Ciné-Asie Chronique ciné-asie - Monster Boy - Hwayi
Le gang des serpents, composé de cinq hommes passés maîtres en cambriolages et assassinats, enlève un petit garçon et l’élève comme s’il s’agissait de leur fils. Il l'appelle Hwayi, du nom d'un genévrier rare cultivé dans la serre qu'ils occupent comme couverture. Une fois âgé de 17 ans, les pères s'interrogent sur ce qu'ils doivent faire de Hwayi, qui n'est pas de la même nature qu'eux. Doux et intelligent, l'adolescent est cependant sujet à des crises d'angoisse et d'hystérie, se manifestant par l'apparition d'un monstre qui le pourchasse. Alors que l'un de ses pères décide de l'impliquer dans un meurtre pour qu'il devienne définitivement l'un d'entre eux, le jeune homme découvre sur la scène du crime des indices sur son passé. Cela marquera le début d'une révolte.

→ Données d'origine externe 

Lemma lookup_store_other (name other text : string) (fs : list (string * string)) :
  other <> name ->
  lookup_file other (store_file name text fs) = lookup_file other fs.
Proof.
  intros Hne. induction fs as [|[k v] fs IH]; simpl.
  - destruct (String.eqb_spec name other); [congruence | reflexivity].
  - destruct (String.eqb_spec k name) as [->|Hk]; simpl.
    + destruct (String.eqb_spec name other); [congruence | reflexivity].
    + now rewrite IH.
Qed.

Lemma replaceElementText_run (elementname text : string) (self : XEP) (w : World)
    (s : string) :
  lookup_file (filename self) (files w) = Some s ->
  replaceElementText elementname text (self, w) =
  Ok tt (self,
         set_trace
           (trace w ++ [Call "replaceElementText"]
            ++ [FileWrite (filename self) (Re.replace_text elementname text s)])
           (set_files
              (store_file (filename self) (Re.replace_text elementname text s) (files w))
              w)).
Proof.
  intros H. unfold replaceElementText, emit, on_world, read_file, write_file, emit, on_world.
  mrun. cbn [fst snd set_trace files trace]. rewrite H. mrun.
  unfold modify, set_trace, set_files. cbn. now rewrite <- app_assoc.
Qed.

Le direct-to-dvd, expression englobant les films n'étant pas passés par le cinéma et ayant fait directement l'objet d'une version DVD, est généralement réservé en France, s'agissant des films asiatiques, à de bons gros nanars d'action comptabilisant un nombre d'entrées conséquent dans leur pays d'origine. « Hwayi » est un peu différent. Réalisé par Jang Joon-hwan, il a fait un petit carton au box-office sud-coréen en 2013 (25ème), ce qui n'est pas négligeable dans la mesure où le réalisateur avait connu un échec injustifié avec son sympathique « Save the green planet » en 2003. Le réalisateur faisait alors partie, au début de ces années 2000, de la génération dorée, dite nouvelle vague sud-coréenne, composée des désormais célèbres Park Chan-wook, Bong Joon-ho, Kim Jee-woon... La longue traversée du désert lui fut-elle profitable ? Difficile à dire, tant ce « Hwayi » est à la fois assez réussi et divertissant, mais aurait pu être infiniment meilleur.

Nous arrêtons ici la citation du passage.